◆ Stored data
(** * Invoice Creator: the draft model, its mutations, totals and the draft store

    A shallow embedding of [src/app/page.tsx] (the [InvoiceCreator] component)
    and the properties of its specification.

    - JavaScript numbers are IEEE 754 binary64 values: [spec_float] with
      precision 53 and [emax] 1024, the arithmetic being the Standard
      Library's [SFadd] and [SFmul].
    - The texts the component handles (entered texts, field values, the
      texts of the storage) are [string]s: code units below 256. The
      strings of a value that [JSON.parse] returns are [jsstring]s,
      sequences of 16-bit code units, since an escape can write any of
      them.
    - [localStorage] is a finite map from keys to strings with a quota.
    - Exceptions are an explicit [completion]: a value or a throw. *)

From Stdlib Require Import ZArith String Ascii List Bool Lia.
From Stdlib Require Import Floats.SpecFloat.
From stdpp Require Import base option list gmap strings.

Open Scope Z_scope.

(** ** Numbers *)

Module Num.

Definition number : Type := spec_float.

Definition prec : Z := 53.
Definition emax : Z := 1024.

Definition NaN : number := S754_nan.
Definition pos_zero : number := S754_zero false.
Definition neg_zero : number := S754_zero true.
Definition Infinity : number := S754_infinity false.

(** [x + y] and [x * y] of the language. *)
Definition add (x y : number) : number := SFadd prec emax x y.
Definition mul (x y : number) : number := SFmul prec emax x y.

(** A well-formed binary64 value. *)
Definition valid (x : number) : bool := valid_binary prec emax x.

Definition is_finite (x : number) : bool :=
  match x with
  | S754_zero _ | S754_finite _ _ _ => true
  | _ => false
  end.

Definition is_zero (x : number) : bool :=
  match x with S754_zero _ => true | _ => false end.

(** ToBoolean on a number: [+0], [-0] and [NaN] are falsy. *)
Definition truthy (x : number) : bool :=
  match x with
  | S754_zero _ | S754_nan => false
  | _ => true
  end.

(** [x || d] on numbers. *)
Definition or_else (x d : number) : number := if truthy x then x else d.

Definition number_eqb (x y : number) : bool :=
  match x, y with
  | S754_zero a, S754_zero b => Bool.eqb a b
  | S754_infinity a, S754_infinity b => Bool.eqb a b
  | S754_nan, S754_nan => true
  | S754_finite a m e, S754_finite b m' e' =>
      Bool.eqb a b && Pos.eqb m m' && Z.eqb e e'
  | _, _ => false
  end.

(** *** Rounding a positive rational to the nearest binary64 value

    [round_ratio sign a b] is the binary64 value nearest to [a / b]
    (ties to even), for positive [a] and [b]. *)

Definition pow2 (n : Z) : Z := 2 ^ Z.max 0 n.

(** [a / b] divided by [2 ^ E], as a fraction of integers. *)
Definition scaled_num (a E : Z) : Z := a * pow2 (- E).
Definition scaled_den (b E : Z) : Z := b * pow2 E.

(** The integer [L] with [2 ^ L <= a / b < 2 ^ (L + 1)]. *)
Definition ilog2_ratio (a b : Z) : Z :=
  let l := Z.log2 a - Z.log2 b in
  if scaled_den b l <=? scaled_num a l then l else l - 1.

Definition round_half_even (n d : Z) : Z :=
  let q := n / d in
  match 2 * (n mod d) ?= d with
  | Lt => q
  | Gt => q + 1
  | Eq => if Z.even q then q else q + 1
  end.

Definition round_ratio (sign : bool) (a b : Z) : number :=
  let E := Z.max (ilog2_ratio a b - 52) (-1074) in
  let M := round_half_even (scaled_num a E) (scaled_den b E) in
  let '(M', E') := if M =? 2 ^ 53 then (2 ^ 52, E + 1) else (M, E) in
  match M' with
  | Zpos m => if E' <=? 971 then S754_finite sign m E' else S754_infinity sign
  | _ => S754_zero sign
  end.

(** The Number value of the decimal [D * 10 ^ t] with [0 <= D]. *)
Definition of_decimal (sign : bool) (D t : Z) : number :=
  if D =? 0 then S754_zero sign
  else if 0 <=? t then round_ratio sign (D * 10 ^ t) 1
  else round_ratio sign D (10 ^ (- t)).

◆ What you are asked to do
Some lines above hold the word "true". Copy all of them.

◆ Exercise output
Definition neg_zero : number := S754_zero true.
  | S754_zero _ | S754_finite _ _ _ => true
  match x with S754_zero _ => true | _ => false end.
  | _ => true
  | S754_nan, S754_nan => true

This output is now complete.